L’Église est une mère

Par Johane Filiatrault, le 7 mai 2003

L’Église est une Mère.  Elle s’est beaucoup donnée pour enfanter à la vie spirituelle de nombreux fils et filles, les nourrir, les instruire et les aider à faire leurs premiers pas de croyants.  Mais voici que ses enfants ont grandi; ils approchent l’âge adulte et revendiquent la liberté d’inventer avec elle un lien d’égal à égal.  Va t’elle continuer de les materner et de les encadrer?  Ou va-t-elle faire confiance à l’enseignement qu’elle leur a généreusement donné et les laisser librement transmettre à leur tour ce qu’ils ont reçu d’elle?  C’est tout un défi pour notre mère Église que ce passage de son rôle traditionnel d’autorité suprême après Dieu à un rôle de simple guide toujours accessible; un passage que toute mère doit traverser, avec plus ou moins de heurts selon le cas.

Je me définis comme croyante fervente et, depuis l’enfance, je vis ma foi à l’intérieur de l’Église catholique.  C’est donc ma propre Mère que je questionne… avec amour.  Il y a actuellement des fils et des filles matures dans l’Église, prêts à prendre des responsabilités et à s’engager, des hommes et des femmes dont le cœur est saisi par Dieu et en qui l’Esprit Saint a forgé une âme de pasteur.  Mais ils ne trouvent pas dans la structure ecclésiale l’espace nécessaire pour déployer leurs ailes et s’élancer.  La hiérarchie ne reconnaît pas leur ministère, ne bénit pas leurs entreprises, n’encourage pas leurs actions;  parfois même, elle s’en dissocie ouvertement.  Peur du dérapage?  Peur de perdre son autorité?  Désir de garder un contrôle strict sur ce qui se dit en son nom?  Ou pire encore, manque d’ouverture spirituelle?

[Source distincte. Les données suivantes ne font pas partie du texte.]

(** * OSMO DTF: the client-side API governance layer

    A shallow embedding of the two singletons that guard the calls to the
    metadata provider:

    - [RateLimiter]: [APIRateLimiter] of [lib/api-rate-limiter.ts]
      (sliding window, cooldown timer, deduplication of identical pending
      requests);
    - [MetadataCache]: [TokenMetadataCache] of [lib/token-metadata-cache.ts]
      (TTL cache keyed by lower-cased address, batch coalescing);
    - [ManualTokens]: the token registry of [lib/manual-tokens.ts];
    - [TokenApi]: the cache of [TokenAPIService] of [lib/token-api.ts].

    JavaScript runs these classes on one event loop.  An [async] method is
    therefore cut at its [await]s: every synchronous stretch is one total
    function on the state of the singleton, and what the awaited promise
    settled with is the argument of the next stretch.  [Date.now()] is the
    clock field of the state and does not move inside a stretch. *)

From Stdlib Require Import ZArith Ascii String.
From stdpp Require Import gmap strings list fin_maps sorting pretty.

Local Open Scope string_scope.
Local Open Scope list_scope.
Local Open Scope Z_scope.

(** ** The fragments of the JavaScript runtime the two classes rely on *)

Module Js.

(** A completion of a piece of code: a value, or a thrown error (its
    message).  A settled promise is read the same way: fulfilled with a
    value, or rejected with an error. *)
Inductive completion (A : Type) : Type :=
| Normal (a : A)
| Throw (message : string).
Arguments Normal {A} a.
Arguments Throw {A} message.

(** [try { body } catch (error) { handler }] *)
Definition try_catch {A} (body : completion A) (handler : string → completion A)
  : completion A :=
  match body with
  | Normal a => Normal a
  | Throw e => handler e
  end.

Definition bind {A B} (c : completion A) (k : A → completion B) : completion B :=
  match c with
  | Normal a => k a
  | Throw e => Throw e
  end.

(** Truthiness of a string operand of [||], [?:] and [!!]: absent
    ([undefined]) and the empty string are falsy. *)
Definition truthy (s : option string) : bool :=
  match s with
  | Some (String _ _) => true
  | _ => false
  end.

(** [String.prototype.toLowerCase] on the ASCII range, which holds every
    hexadecimal address; other code units are kept. *)
Definition lower (c : ascii) : ascii :=
  let n := N_of_ascii c in
  if ((65 <=? n) && (n <=? 90))%N then ascii_of_N (n + 32) else c.

Fixpoint toLowerCase (s : string) : string :=
  match s with
  | EmptyString => EmptyString
  | String c s' => String (lower c) (toLowerCase s')
  end.

(** [Array.prototype.join] *)
Definition join (sep : string) (l : list string) : string := String.concat sep l.

(** The default order of [Array.prototype.sort]: strings compared code unit
    by code unit. *)
Definition str_le (a b : string) : Prop := Is_true (String.leb a b).

#[global] Instance str_le_dec : RelDecision str_le.
Proof. intros a b. unfold str_le. apply _. Defined.

#[global] Instance str_le_total : Total str_le.
Proof.
  intros a b. unfold str_le.
  destruct (String.leb_total a b) as [H | H]; rewrite H; simpl; auto.
Qed.

(** The array that [sort] leaves behind.  The order is total and
    antisymmetric, so the result does not depend on the algorithm. *)
Definition sort (l : list string) : list string := merge_sort str_le l.

Definition dquote : ascii := ascii_of_N 34.
Definition backslash : ascii := ascii_of_N 92.

Definition hex_digit (n : N) : ascii :=
  if (n <? 10)%N then ascii_of_N (48 + n) else ascii_of_N (87 + n).

(** One character inside a JSON string literal. *)
Definition json_char (c : ascii) : string :=
  let n := N_of_ascii c in
  if (n =? 34)%N then String backslash (String dquote EmptyString)
  else if (n =? 92)%N then String backslash (String backslash EmptyString)
  else if (n =? 8)%N then String backslash "b"
  else if (n =? 9)%N then String backslash "t"
  else if (n =? 10)%N then String backslash "n"
  else if (n =? 12)%N then String backslash "f"
  else if (n =? 13)%N then String backslash "r"
  else if (n <? 32)%N then
    String backslash
      ("u00" +:+ String (hex_digit (n / 16)) (String (hex_digit (n mod 16)) EmptyString))
  else String c EmptyString.

Fixpoint json_chars (s : string) : string :=
  match s with
  | EmptyString => EmptyString
  | String c s' => json_char c +:+ json_chars s'
  end.

(** [JSON.stringify] of a string value. *)
Definition stringify (s : string) : string :=
  String dquote (json_chars s +:+ String dquote EmptyString).

(** [String.prototype.toUpperCase] on the ASCII range. *)
Definition upper (c : ascii) : ascii :=
  let n := N_of_ascii c in
  if ((97 <=? n) && (n <=? 122))%N then ascii_of_N (n - 32) else c.

Fixpoint toUpperCase (s : string) : string :=
  match s with
  | EmptyString => EmptyString
  | String c s' => String (upper c) (toUpperCase s')
  end.

(** [hay.includes(needle)] *)
Fixpoint includes (hay needle : string) : bool :=
  String.prefix needle hay ||
  match hay with
  | EmptyString => false
  | String _ rest => includes rest needle
  end.

(** The test of [/^0x[a-fA-F0-9]{40}$/]. *)
Definition is_hex (c : ascii) : bool :=
  let n := N_of_ascii c in
  (((48 <=? n) && (n <=? 57)) || ((97 <=? n) && (n <=? 102)) ||
   ((65 <=? n) && (n <=? 70)))%N.

Fixpoint hex_run (count : nat) (s : string) : bool :=
  match count, s with
  | O, EmptyString => true
  | S count', String c rest => is_hex c && hex_run count' rest
  | _, _ => false
  end.

Definition is_address (s : string) : bool :=
  match s with
  | String c0 (String c1 rest) =>
      (N_of_ascii c0 =? 48)%N && (N_of_ascii c1 =? 120)%N && hex_run 40 rest
  | _ => false
  end.

(** Reading a JSON string literal back, from the character after the
    opening quote up to the closing quote.  It is not part of the source:
    it serves to show that [stringify] loses nothing. *)
Definition hex_value (c : ascii) : N :=
  let n := N_of_ascii c in if (n <? 58)%N then (n - 48)%N else (n - 87)%N.

Fixpoint unstringify (s : string) : string :=
  match s with
  | EmptyString => EmptyString
  | String c r =>
      let n := N_of_ascii c in
      if (n =? 34)%N then EmptyString
      else if (n =? 92)%N then
        match r with
        | EmptyString => EmptyString
        | String e r1 =>
            let m := N_of_ascii e in
            if (m =? 98)%N then String (ascii_of_N 8) (unstringify r1)
            else if (m =? 116)%N then String (ascii_of_N 9) (unstringify r1)
            else if (m =? 110)%N then String (ascii_of_N 10) (unstringify r1)
            else if (m =? 102)%N then String (ascii_of_N 12) (unstringify r1)
            else if (m =? 114)%N then String (ascii_of_N 13) (unstringify r1)
            else if (m =? 117)%N then
              match r1 with
              | String _ (String _ (String h1 (String h2 r2))) =>
                  String (ascii_of_N (16 * hex_value h1 + hex_value h2)) (unstringify r2)
              | _ => EmptyString
              end
            else String e (unstringify r1)
        end
      else String c (unstringify r)
  end.

End Js.

(** ** The rate limiter ([APIRateLimiter]) *)

Module RateLimiter.
Import Js.

Record PendingRequest := {
  promise : nat;       (* identity of the shared in-flight promise *)
  timestamp : Z;
}.

Record RateLimitConfig := {
  maxRequests : Z;
  windowMs : Z;
  cooldownMs : Z;
  hasApiKeyFlag : bool;     (* the field hasApiKey *)
}.

(** The part of [RequestInit] the callers of this repository fill in. *)
Record RequestInit := {
  method : option string;
  headers : list (string * string);
  body : option string;
}.

(** [process.env.NEXT_PUBLIC_COINGECKO_API_KEY]: absent, or a string. *)
Definition Env := option string.

Definition hasApiKey (env : Env) : bool := truthy env.

Definition getMaxRequests (env : Env) : Z :=
  if hasApiKey env then 100 else 30.

Definition getCooldownMs (env : Env) : Z :=
  if hasApiKey env then 1000 else 2000.

Definition mkConfig (env : Env) : RateLimitConfig :=
  {| maxRequests := getMaxRequests env;
     windowMs := 60 * 1000;
     cooldownMs := getCooldownMs env;
     hasApiKeyFlag := hasApiKey env |}.

(** The fields of the singleton. *)
Record Limiter := {
  pendingRequests : gmap string PendingRequest;
  requestHistory : list Z;
  isCooldown : bool;
  cooldownTimeout : option nat;      (* handle of the last cooldown timer *)
  config : RateLimitConfig;
}.

(** What a timer runs when it fires. *)
Inductive Task :=
| ClearCooldown
    (* the arrow function of [recordRequest]: isCooldown = false *)
| ResumeRequest (caller : nat) (url : string) (options : option RequestInit).
    (* [resolve] of the backoff promise: [makeRequest] goes on after its await *)

Record Timer := { handle : nat; due : Z; job : Task }.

Actuellement, dans l’Église du Québec, une des conditions d’admission incontournable pour accéder aux ministères, ordonnés ou non, (prêtres, diacres ou agent(e)s de pastorale) est l’obtention d’un diplôme de théologie ou de pastorale.  Je n’ai personnellement rien contre les études mais je sais pertinemment bien que la science de Dieu et la connaissance des âmes ne s’apprend dans aucune université humaine, mais dans une longue et amoureuse fréquentation divine au travers de la prière, des écritures inspirées et des sacrements.  Le Christ s’est-il, lui, entouré de beaucoup de gens bien instruits?  Comme toute institution, l’Église est menacée de sclérose; plus que toute autre, peut-être, puisque ne sont admis que des hommes aux sièges décisionnels.  Or, de par sa nature, l’homme est viscéralement gardien des traditions et du pouvoir établi – c’est bien.  La femme, elle, est plutôt gardienne de la vie, plus réceptive aux besoins humains et aux inspirations nouvelles – c’est bien aussi.  La vérité se trouve dans un juste équilibre entre les deux.

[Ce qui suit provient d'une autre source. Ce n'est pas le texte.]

(** * loom-warp: agent registry, work queue, dead letter queue, coordinator

    A shallow embedding of the coordination core of loom-warp: the
    coordinator (src/coordinator.ts), the work queue (src/workqueue.ts), the
    dead letter queue (src/dlq.ts), the registry bucket (kv.ts, third file
    of unnamed/part_003), the connection (nats.ts, unnamed/part_005) and the
    tool handlers (tools/registry.ts, second file of unnamed/part_004),
    together with the properties stated about them.

    Conventions of the embedding.
    - A JavaScript string is a [string], read as its UTF-8 encoding; [===]
      on strings is [String.eqb].
    - An ISO-8601 timestamp ([new Date().toISOString()]) is represented by
      the instant it denotes, in milliseconds, as a [Z]; the clock is an
      explicit argument [now].
    - A thrown [Error] is [Throw msg] where [msg] is the error's message; the
      [catch] blocks of the source dispatch on substrings of that message
      and so does the model ([Js.includes]).
    - The payload of a stream message is the value that was serialised
      ([JSON.parse (JSON.stringify v) = v]); [PRaw] stands for bytes that do
      not parse.
    - Log calls are not modelled. *)

From stdpp Require Import gmap strings list fin_maps sorting pretty.
From Stdlib Require Import ZArith Lia Ascii String.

L’Église est une Mère… elle a un cœur et un corps de femme, et je rêve de la voir s’asseoir, ses bergers à côté d’elle et ses enfants autour, tous ensemble à la même école : celle de l’Esprit.  Il faut réinventer la famille Église (je ne parle pas du contenu du dépôt de la foi qui, lui, doit toujours rester le même).  Puisqu’il y a peu de candidats au sacerdoce actuellement (à cause des conditions d’accès trop strictes, le célibat surtout), on compense en nommant des agents ou agentes de pastorale.  On leur donne une mission sans leur donner les outils pour la réaliser.  Quels sont ces outils qu’on leur refuse?  Le pouvoir de baptiser, de pardonner et de nourrir que le Christ a conféré à tous ceux qu’il a envoyé : le sacerdoce, quoi!

Quand choisira-t-on dans les communautés locales des personnes d’une foi éprouvée pour leur confier le soin des âmes et leur conférer un vrai ministère dans toute sa force?  Pendant plusieurs siècles au commencement de l’Église, le mariage n’était pas un empêchement pour être ordonné à un ministère (et il en est encore ainsi dans bien des Églises).  Élever une famille : ne serait-ce pas une merveilleuse école pour former un cœur de prêtre (d’«ancien» comme on les appelait autrefois)?  N’est-ce pas là qu’on apprend le mieux à prendre soin des plus faibles, à se sacrifier pour l’amour des petits, à partager et à prendre des décisions à deux, à s’oublier pour le bien de ceux qu’on aime?  Toutes qualités essentielles pour faire un bon pasteur!